Like many a cheap genre effort Lost City Raiders
was filmed in South Africa, which not only offers currency benefits to
Hollywood film-makers but also serves to lure faded ?name? stars to
participate in particular projects with the prospect of a paid vacation in
Cape Town. One can just imagine agents pitching movies such as Lost
City Raiders to their clients going: ?The movie is shit, I know, yeah,
but you get a free trip to South Africa! I hear Cape Town is very nice
this time of the year . . .?
Lost City Raiders is unintentionally hilarious.
The acting is terrible and the special effects are lousy. But its worst
transgressor is the brainless screenplay which is an unholy mix of
Indiana Jones,
Waterworld and The Da Vinci Code. (You'd never thought you'd
ever see any movie that combined elements from those three disparate
titles, now did you?)
It is the near future and thanks to global warming and
melting ice caps 90% of the planet's land surface is now underwater.
Civilization is however still remarkably intact even
though most of Nike's sweatshops are now probably underwater. People still
dress snazzily; you can still eat dinner ? with champagne! - in a fancy
restaurant; governments not only still exist, but they can bust your ass
for scavenging underwater cities without a permit; you still have great
cell phone reception; the Vatican is still in business. And so on.
A father and his two sons are low-rent tomb raiders who
are hired by the Vatican to search for a mystical staff that Moses
apparently used to part the Red Sea in the Bible. The staff in question
can apparently reverse the effects of global warming and lower the sea
levels again. No, seriously.
A corrupt businessman played by Ben Cross however wants
to stop them. His character smells the opportunity for a real estate scam:
buy all the submerged real estate for peanuts while it's useless and then
sell it again for huge profits when the land in question is dry again.
Like we said, it's pretty amazing that governments and property deeds
managed to survive in spite of the whole planet being underwater in the
first place!
Idiocy abounds in Lost City Raiders. Ships sail
in what must only be a few meters of water for instance. Global flooding
is reversed when the water falls down huge holes into the Earth's crust.
But the funniest thing in the entire movie is Ben Cross? over-the-top
hammy turn as chief-villain Nicholas Filiminov. He overacts so much that
one practically expects him to spew into the camera lens! (Actually it
might also be the saddest thing in the whole movie depending on your point
of view - you'd never believe that Ben Cross actually made his acting
debut in Chariots of Fire all those years ago!)
The rest of the cast are uniformly rotten and all of
them are out-acted by actress Elodie Frenck's ample cleavage - surely the
best thing in the entire movie. May they find more future employment . . .

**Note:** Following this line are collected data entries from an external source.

Lemma match_complete segs vals e name :
  dotted segs e → Forall group_ok vals → length vals = length segs → name_part name →
  match_items (items_of segs e) (fill segs vals e ++ "." :: name) = Some (vals ++ [name]).
Proof.
  revert vals. induction segs as [|[t n] segs IH]; intros [|v vals] Hd Hv Hl Hn; try done.
  - cbn [items_of fill]. rewrite -(app_nil_r (lit e)) match_lit strip_app. simpl. destruct Hn as [Hne Hn]. destruct name; [done|].
    by rewrite bool_decide_false.
  - cbn [items_of fill]. rewrite match_lit -assoc strip_app. cbn [match_items].
    injection Hl as Hl. apply Forall_cons in Hv as [[Hvne Hvd] Hv].
    destruct (fill_dotted _ _ _ _ name Hd Hl) as [u Hu]. rewrite -assoc Hu span_all //; [by apply not_dot_spec|]. cbn [fst].
    destruct v as [|a v]; [done|]. cbn [length longest_group]. rewrite -Hu.
    rewrite drop_app_length' // take_app_length' // IH //. by destruct Hd.
Qed.

(** *** The id of the groups *)
Lemma with_group_fields acc n v : known n →
  Name (with_group acc n v) = Name acc ∧
  Env (with_group acc n v) = (if decide (n = PlaceholderAppEnv) then v else Env acc) ∧
  Application (with_group acc n v) = (if decide (n = PlaceholderAppName) then v else Application acc) ∧
  (∀ k, k ≠ [] → Tags (with_group acc n v) !! k = if decide (n = PlaceholderAppTags ++ k) then Some v else Tags acc !! k) ∧
  (Tags acc !! [] = None → Tags (with_group acc n v) !! [] = None) ∧
  DomainPattern (with_group acc n v) = DomainPattern acc.
Proof.
  intros [->|[->|(k & Hk & ->)]]; [by split_and!..|]. unfold with_group.
  do 3 (destruct (decide _) as [Hd|_]; [discriminate Hd|]). destruct (tag_prefix k) as [-> ->]. cbn [Name Env Application Tags DomainPattern].
  split_and!; [done..| |by rewrite lookup_insert_ne|done].
  intros k' Hk'. destruct (decide (k = k')) as [->|Hne]; [by rewrite lookup_insert_eq decide_True|].
  rewrite lookup_insert_ne // decide_False //. by intros ?%app_inv_head.
Qed.

Lemma decide_cons {A} (g : text → A) (n x : text) ns (b : A) :
  (if decide (x ∈ ns) then g x else if decide (n = x) then g n else b) = if decide (x ∈ n :: ns) then g x else b.
Proof.
  destruct (decide (x ∈ n :: ns)) as [Hx|Hx]; apply elem_of_cons in Hx || apply not_elem_of_cons in Hx.
  - destruct (decide (x ∈ ns)); [done|]. destruct Hx as [->|?]; [|done]. by rewrite decide_True.
  - destruct Hx as [Hne Hx]. rewrite decide_False // decide_False //.
Qed.

Lemma with_groups_fields (f : text → text) acc ns name : Forall known ns →
  let id := with_groups acc (ns ++ [placeholderGroupModelName]) ((f <$> ns) ++ [name]) in
  Name id = name ∧
  Env id = (if decide (PlaceholderAppEnv ∈ ns) then f PlaceholderAppEnv else Env acc) ∧
  Application id = (if decide (PlaceholderAppName ∈ ns) then f PlaceholderAppName else Application acc) ∧
  (∀ k, k ≠ [] → Tags id !! k = if decide (PlaceholderAppTags ++ k ∈ ns) then Some (f (PlaceholderAppTags ++ k)) else Tags acc !! k) ∧
  (Tags acc !! [] = None → Tags id !! [] = None) ∧ DomainPattern id = DomainPattern acc.
Proof.
  intros Hns. revert acc. induction Hns as [|n ns Hn _ IH]; intros acc.
  - simpl. split_and!; try done; intros; by rewrite decide_False; [intros ?%elem_of_nil|].
  - destruct (IH (with_group acc n (f n))) as (H1 & H2 & H3 & H4 & H5 & H6).
    destruct (with_group_fields acc n (f n) Hn) as (G1 & G2 & G3 & G4 & G5 & G6). cbn [app fmap list_fmap with_groups].
    split_and!; [done | | | | by intros ?; apply H5, G5 | by rewrite H6].
    + rewrite H2 G2. apply (decide_cons f).
    + rewrite H3 G3. apply (decide_cons f).
    + intros k Hk. rewrite H4 // G4 //. apply (decide_cons (λ n, Some (f n))).
Qed.
End Patterns.
(* ===== verification/Dbx.v ===== *)
(** The query builders of pkg/dbx: expr.go, part.go, where.go, placeholder.go, select.go,
    get.go, insert.go, update.go, delete.go and client.go.  A Sqlizer is what its only
    method returns: a text with a ? for every argument, and the arguments.  The theorems
    are in DbxLaws. *)
From Stdlib Require Import Ascii.
From stdpp Require Import pretty.
From S2P Require Import Prelude FunkMaps.

Open Scope string_scope.
Open Scope list_scope.
Open Scope nat_scope.

Section Expressions.
Context {V : Type}.

(** A value of type any, as far as the code looks into it: nil, a string, another value
    that is neither a list nor a pointer, a pointer, an array or a slice (but not of
    bytes), a driver.Valuer with the answer of its Value, a Sqlizer with the answer of its
    ToSql.  A pointer or a list that is also a Valuer or a Sqlizer is the latter. *)
Inductive any :=
| Nil
| Str (s : string)
| Other (v : V)
| Ptr (p : option any)
| List (l : list any)
| Valuer (r : result go_error any)
| Sqlz (r : result go_error (string * list any)).

(** [pkg/dbx/select.go:13-15] Sqlizer *)
Definition Sqlizer := result go_error (string * list any).

(** A text and its arguments, in front of what follows. *)
Definition prepend (s : string) (args : list any) (r : Sqlizer) : Sqlizer :=
  match r with
  | Ok (s', args') => Ok (s +:+ s', args ++ args')
  | Err e => Err e
  end.
(* ===== verification/DbxLaws.v ===== *)
(** What the builders of [Dbx] build.  A text and its arguments are read as a sequence of
    characters and arguments: each argument is at the place of its placeholder.  The
    theorems say which sequence a statement is, in every format of the placeholders. *)
From Stdlib Require Import Ascii.
From stdpp Require Import pretty.
From S2P Require Import Prelude FunkMaps Dbx.

Open Scope string_scope.
Open Scope list_scope.
Open Scope nat_scope.

(** ** Texts with their arguments *)
Section Tokens.
Context {V : Type}.

Inductive token := Chr (c : ascii) | Arg (a : any V).

(** The characters and arguments of a text, if there are as many arguments as
    placeholders.  Two question marks are one that is no placeholder. *)
Fixpoint bind (s : string) (args : list (any V)) : option (list token) :=
  match s with
  | "" => match args with [] => Some [] | _ => None end
  | String c s1 =>
      if bool_decide (c = "?"%char) then
        match s1 with
        | "" => match args with [a] => Some [Arg a] | _ => None end
        | String c2 s2 =>
            if bool_decide (c2 = "?"%char) then (Chr "?"%char ::.) <$> bind s2 args
            else match args with
                 | a :: args => (Arg a ::.) <$> bind s1 args
                 | [] => None
                 end
        end
      else (Chr c ::.) <$> bind s1 args
  end.

Definition chars (s : string) : list token := Chr <$> String.list_ascii_of_string s.

Fixpoint args_of (ts : list token) : list (any V) :=
  match ts with
  | [] => []
  | Chr _ :: ts => args_of ts
  | Arg a :: ts => a :: args_of ts
  end.

Fixpoint join_tokens (sep : list token) (tss : list (list token)) : list token :=
  match tss with
  | [] => []
  | [ts] => ts
  | ts :: tss => ts ++ sep ++ join_tokens sep tss
  end.
Lemma inv_rebalance_step s s' : inv s → rebalance_step false s s' → inv s'.
Proof.
  intros Hs Hstep.
  destruct Hstep as [l Hcall Hl Ho|a rest Hr _ Hst|a rest Hr _ Hst|i c rest Hr Hd Hi _|i rest Hr Hd|Hr|l Hc Ho|l Hcall Ho|l a rest waiting Hr _|l waiting Hr Hw].
  - by apply inv_assign_begins.
  - by apply inv_assign_one.
  - destruct (inv_in_callback s Hs) as [Hc _]; [by rewrite Hr|]. by rewrite (inv_not_stopping s Hs Hc) in Hst.
  - by apply inv_assign_starts.
  - destruct (inv_in_callback s Hs) as [Hc _]; [by rewrite Hr|]. unfold coffin_dead in Hd.
    rewrite (inv_done s Hs) in Hd. rewrite (inv_closed s Hs) in Hc. by destruct (run s).
  - destruct (inv_in_callback s Hs) as [Hc Hp]; [by rewrite Hr|]. apply inv_rebalance; try done.
    + intros i c Hi Hlc [Hc'|(l & r & w & Hr' & _)]; congruence.
    + intros i c Hi Hpc. destruct (inv_created s Hs i c Hi Hpc) as [r ?]. congruence.
  - apply inv_loses; [done|]. intros a. rewrite !elem_of_union elem_of_difference elem_of_list_to_set. specialize (Ho a).
    destruct (decide (a ∈ l)); naive_solver.
  - destruct Hcall as (Hnc & Hp & [Hc|]); [|done]. apply inv_rebalance; try done.
    + unfold callback_ok. simpl. split; [done|]. by left.
    + intros i c Hi Hlc [Hc'|(l' & r & w & Hr' & _)]; congruence.
    + intros i c Hi Hpc. destruct (inv_created s Hs i c Hi Hpc) as [r ?]. congruence.
  - by apply inv_revoke_one.
  - destruct (inv_in_callback s Hs) as [Hc Hp]; [by rewrite Hr|].
    destruct Hs as [Hreg Hown Hlive Huniq Hcb Hcre Hcl Hst Hlost Hq Hpol Hdone Hall].
    unfold callback_ok in Hcb. rewrite Hr in Hcb. destruct Hcb as (Hin & Hcov).
    assert (∀ i c, goroutines s !! i = Some c → live c → i ∉ waiting) as Hnw.
    { intros i c Hi Hlc Hiw. specialize (Hw i c Hiw Hi). unfold live in Hlc. congruence. }
    split; simpl; try done.
    + intros i c Hi Hlc. assert (Hpl : part c ∉ l).
      { intros Hpl. destruct (Hcov i c Hi Hlc Hpl) as [Hn|Hiw]; [by apply not_elem_of_nil in Hn|]. by eapply Hnw. }
      specialize (Hown i c Hi Hlc). rewrite !elem_of_union !elem_of_difference elem_of_list_to_set. rewrite elem_of_union in Hown. naive_solver.
    + intros i c Hi Hlc. destruct (Hlive i c Hi Hlc) as [|(_ & [Hc'|(l' & r & w & Hr' & Hiw)])]; [by left|congruence|].
      exfalso. eapply Hnw; [done|done|]. congruence.
    + intros i c Hi Hpc. destruct (Hcre i c Hi Hpc) as [r ?]. congruence.
    + intros Hc1 He1. rewrite (Hlost Hc1 He1). set_solver.
Qed.

Lemma inv_step s s' : inv s → step s s' → inv s'.
Proof.
  intros Hs [i c s'' Hi Hc|s'' Hr|s'' Hr| |Hst].
  - by eapply inv_consume.
  - by eapply inv_run_step.
  - by eapply inv_rebalance_step.
  - by destruct Hs.
  - by destruct Hs.
Qed.

Lemma inv_reachable s : rtc step initial s → inv s.
Proof. apply rtc_invariant; [|apply inv_initial]. intros x y Hx. by apply inv_step. Qed.

(** C37: In every state of the consumer the records of a partition are handled and committed by at most one of its goroutines, and only
    of a partition that the client owns, or that the group has taken away without waiting.  The latter are only there when the
    session of the member has ended (then OnPartitionsLost waits for the goroutines, but the group did not) or the client has left
    because Run closed it (PartitionManager.Stop comes after that); without either, a partition that was revoked has no goroutine
    once OnPartitionsLostOrRevoked has returned.  A goroutine that is not done is the one the manager has for its partition, or was
    told to stop.  Assumed of the client: callbacks come one at a time, not between a poll and AllowRebalance and not after it was
    closed; partitions are assigned that it does not have. *)
Theorem partitions_exclusively_owned s :
  rtc step initial s →
  (∀ i c, goroutines s !! i = Some c → live c → part c ∈ owned s ∨ part c ∈ lost s) ∧
  (closed s = false → evicted s = false → lost s = ∅) ∧
  (∀ i j c d, goroutines s !! i = Some c → goroutines s !! j = Some d → live c → live d → part c = part d → i = j) ∧
  (∀ i c, goroutines s !! i = Some c → live c → consumers s !! part c = Some i ∨ stop c = true).
Proof.
  intros Hs%inv_reachable. split_and!; [intros i c Hi Hc; by eapply elem_of_union, inv_owned | by apply inv_lost | by apply inv_unique|].
  intros i c Hi Hc. destruct (inv_live s Hs i c Hi Hc) as [|[]]; auto.
Qed.
End Invariant.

WORTH IT? It's kinda ironic that the TV station
that once broadcast Mystery Science Theater 3000
now shows the very sort of bad movie that that sadly defunct cult series
used to lampoon . . .
RECOMMENDATION: Lost City Raiders is as
laughably bad as you would expect any movie bearing the dreaded "original
movie made for the Sci-Fi Channel" (now SyFy) label to be. In fact it so
often veers into "so bad it's actually good" territory that one dare not
hesitate in recommending it to connoisseurs of bad movies. Anyone else
with a less advanced sense of irony should however avoid it.